I'm not suggesting putting this in the driver. 

I'm suggesting RedBoot commands nandfis load and nandfis create
does this.

As you said, a full NAND filesystem will handle bad blocks etc.

However, just to get an executable image, be it the Linux kernel, or
an eCos App, into memory we don't necessarily need the overhead of a
NAND filesystem. 

> > This leads to three things:
> > 
> > 1) Full read/write support for the FS in Redboot. For NOR we normally
> >    have only read support.
> 
> Do you mean jffs2?

jffs2 is i think by default, and the ext2 code is definitely read
only.
 
> At the moment my YAFFS layer is fully read-write, but I could add a
> read-only switch if this was thought to be useful?

It might be, if it saves code/data space.

> > 2) mkfs functionality.
> 
> I don't know about other filesystems, but YAFFS always scans the NAND on
> mount, and automatically does the Right Thing when asked to mount a
> fully-erased array. (My RedBoot patch already includes logic to erase a nand
> partition.)

Given the unfriendly license of YAFFS, i think uffs is more likely to
be the defacto standard NAND filesystem for eCos based systems, once
it gets ported and committed into the anoncvs tree. I've no idea what
it needs for mkfs like operations. 

YAFFS makes more sense for Linux, but i also expect there will be
pressure to add UBI/UBIFS support, since that seems to be the defacto
standard mainline NAND filesystem now, replacing JFFS2. 
 
> The original YAFFS tree includes a mkyaffs2image utility for turning a
> directory tree into an image file which can then be programmed to NAND with
> suitable software. (Being log-based, I suppose bad blocks wouldn't matter.)
> I haven't looked into this, but it smells pretty straightforward to add
> support to RedBoot to program such an image into NAND - much nicer than
> teaching it how to unpack (say) a tarball.
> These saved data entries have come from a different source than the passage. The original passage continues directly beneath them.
(** * The dummy traffic plugin of Navit

    A shallow embedding of [navit/traffic/dummy/traffic_dummy.c]: the plugin
    instance with its request counter, the canned report generator
    [traffic_dummy_get_messages], the constructor [traffic_dummy_new] and the
    registration done by [plugin_init].

    Conventions of the embedding:
    - the C [int] counter is a [Z] kept in the 32-bit two's complement range,
      with the wrap-around of the increment written out ([Int.incr]);
    - a [time_t] value is a [Z] kept in the 64-bit two's complement range,
      with the wrap-around of [+] and [-] written out ([TimeT.add],
      [TimeT.sub]), and every evaluation of [time(NULL)] is a separate
      reading of the clock;
    - a pointer that may be [NULL] is an [option]; the pointer array returned
      by the generator is a list of such cells;
    - the objects allocated with [g_new0] live in a finite map from handles
      to structures. *)

From stdpp Require Import gmap strings list fin_maps.
From Stdlib Require Import Ascii.

(** ** Machine integers

    The counter of the plugin is a C [int], 32 bits wide on the platforms
    Navit is built for.  ISO C leaves the overflow of a signed increment
    undefined; the model takes what the two's complement machine does, the
    result reduced modulo 2^32 into the signed range. *)

Module Int.

Definition modulus : Z := 4294967296.
Definition min_signed : Z := -2147483648.
Definition max_signed : Z := 2147483647.

Definition in_range (z : Z) : Prop := (min_signed ≤ z ≤ max_signed)%Z.

(** Reduction of an integer to the value a 32-bit two's complement [int]
    holds for it. *)
Definition wrap (z : Z) : Z :=
  ((z - min_signed) `mod` modulus + min_signed)%Z.

(** [n++] on an [int] lvalue: the value stored by the increment. *)
Definition incr (n : Z) : Z := wrap (n + 1).

End Int.

(** [time_t] is the signed 64-bit integer of the platforms the plugin is
    built for; where it is narrower, the range below is narrower in the
    same way.  Additions and subtractions on it are reduced modulo 2^64
    into the signed range, as the machine does them. *)

Module TimeT.

Definition modulus : Z := 18446744073709551616.
Definition min_signed : Z := -9223372036854775808.
Definition max_signed : Z := 9223372036854775807.

Definition in_range (z : Z) : Prop := (min_signed ≤ z ≤ max_signed)%Z.

Definition wrap (z : Z) : Z :=
  ((z - min_signed) `mod` modulus + min_signed)%Z.

(** [t + k] and [t - k] on [time_t]. *)
Definition add (t k : Z) : Z := wrap (t + k).
Definition sub (t k : Z) : Z := wrap (t - k).

End TimeT.

(** ** Values of the traffic framework

    The framework's header [traffic.h] and the item and plugin headers are
    not part of the sources of this plugin.  The types below keep what the
    plugin passes to the framework's constructors, argument by argument. *)

(** [time_t]: its values are the integers of [TimeT.in_range]. *)
Definition time_t : Type := Z.

(** A floating constant as the source spells it: [FloatLit m d] is the
    decimal number [m / 10^d].  The plugin does no arithmetic on
    coordinates. *)
Record float_lit : Type := FloatLit { lit_digits : Z; lit_decimals : nat }.
(** * WebPie dispatch core: a shallow embedding of [webpie/WPApp.py]

    The development follows the layout of the source file:
    - [PyBase]: Python values, exceptions and string helpers;
    - [ResponseModel]: [makeResponse] (response coercion);
    - [PermissionGate]: the [webmethod] decorator;
    - [Query]: [WPApp.parseQuery];
    - [Handlers]: [WPHandler.step_down], [WPHandler._destroy] and
      [WPApp.find_web_method] over a store of handler objects;
    - [Coordinator]: [WPApp.convertPath], the path splitting of
      [WPApp.wsgi_call] and the initialisation part of [WPApp.__call__].

    The interpreter is Python 3 ([PY3] is true and [PY2] is false). *)

From Stdlib Require Import String Ascii List ZArith Lia Bool.
From stdpp Require Import base option list.
Import ListNotations.

Local Open Scope string_scope.
Local Open Scope list_scope.
Set Warnings "-register-all".

(* ===================================================================== *)
(** ** Python values and exceptions                                       *)
(* ===================================================================== *)

Module PyBase.

(** A byte string ([bytes]). *)
Definition bytes := list Byte.byte.

(** [str.encode("utf-8")]: a [str] is represented by the bytes of its
    UTF-8 encoding, so that encoding reads the representation off. *)
Definition encode_utf8 (s : string) : bytes := list_byte_of_string s.

(** The body source of a response. *)
Inductive Body_ (V : Type) : Type :=
| BodyEmpty                                  (* [app_iter=None] *)
| BodyChunks (chunks : list bytes)           (* a list of byte chunks *)
| BodyJson (d : list (string * V))           (* [[json.dumps(d).encode("utf-8")]] *)
| BodyLazy (src : list V)                    (* [(to_bytes(x) for x in src)], not yet run *)
| BodyText (t : string).                     (* [response.text = t] *)
Arguments BodyEmpty {V}.
Arguments BodyChunks {V} chunks.
Arguments BodyJson {V} d.
Arguments BodyLazy {V} src.
Arguments BodyText {V} t.

(** Modelled from the spec: the canonical response.  The class [Response]
    comes from the package [webpie.webob], which is not part of the source
    file; the spec gives it the four components status, content-type,
    headers and body. *)
Record Response_ (V : Type) : Type := mkResponse {
  status : Z;
  content_type : string;
  headers : list (string * V);
  body : Body_ V
}.
Arguments mkResponse {V} _ _ _ _.
Arguments status {V} _.
Arguments content_type {V} _.
Arguments headers {V} _.
Arguments body {V} _.

(** The Python values a web method can return.  A [bool] is an [int] in
    Python and is read as [PInt]; a [Response] object is not iterable. *)
Inductive pyval : Type :=
| PNone
| PInt (n : Z)
| PStr (s : string)
| PBytes (b : bytes)
| PDict (d : list (string * pyval))
| PList (l : list pyval)
| PTuple (l : list pyval)
| PIter (l : list pyval)        (* any other [Iterable]: generator, set, ... *)
| PResponse (r : Response_ pyval)
| PObject (cls : string).       (* an object of any other class; not iterable *)

Definition Response := Response_ pyval.
Definition Body := Body_ pyval.
Abbreviation dict := (list (string * pyval)).

(** Exceptions raised by the modelled code. *)
Inductive exn : Type :=
| ValueError (offending : pyval)   (* "Can not convert to a Response: " + repr(resp) *)
| TypeError                        (* json.dumps: object is not JSON serializable *)
| AttributeError                   (* x.encode on an object without [encode] *)
| NameError (name : string)        (* name ... is not defined *)
| KeyError (key : string).         (* d[key] on a dictionary without [key] *)

(** The outcome of a call: a value or a raised exception. *)
Inductive result (A : Type) : Type :=
| Ok (a : A)
| Raise (e : exn).
Arguments Ok {A} a.
Arguments Raise {A} e.

Definition bind {A B} (r : result A) (k : A -> result B) : result B :=
  match r with
  | Ok a => k a
  | Raise e => Raise e
  end.

(** [[f(x) for x in l]], stopping at the first exception. *)
Fixpoint list_comprehension {A B} (f : A -> result B) (l : list A) : result (list B) :=
  match l with
  | [] => Ok []
  | x :: xs => bind (f x) (fun y => bind (list_comprehension f xs) (fun ys => Ok (y :: ys)))
  end.

(** [d.get(k)] on an insertion-ordered dictionary. *)
Fixpoint dict_get {V} (k : string) (d : list (string * V)) : option V :=
  match d with
  | [] => None
  | (k', v) :: d' => if String.eqb k k' then Some v else dict_get k d'
  end.

End PyBase.
Export PyBase.

(* ===================================================================== *)
(** ** Response Model: [makeResponse]                                     *)
(* ===================================================================== *)

Module ResponseModel.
The problem with mkyaffs2image is that it is specific to yaffs. What
about uffs and UBIFS and even jffs2, etc. Supporting a simple archive
format, like cpio, is a much more generic solution.

> Dynamic partitions are conceptually not very far from the current model. The
> partition "table" is just an array hanging off the cyg_nand_device struct,
> which could in theory be modified by any code which chose to - either from
> logic, or interactively e.g. from RB. The interesting part is deciding where
> and how the table is to be stored, which influences how we would provide a
> call to write out a fresh partition table and whether this was accessible
> via a hosted Linux partition. (We'd also have to think carefully what it
> meant to change the table at runtime; what if there were mounted
> filesystems? open files? Would (could) we make it safe?)

This is the sort of discussion i want to see. How would Redboot do
this? What are the APIs? How does an eCos App get this information via
VV? How many times have i asked these questions?

You say not very far from the current model, so lets get is right now,
rather than have to break the world when we fix it later.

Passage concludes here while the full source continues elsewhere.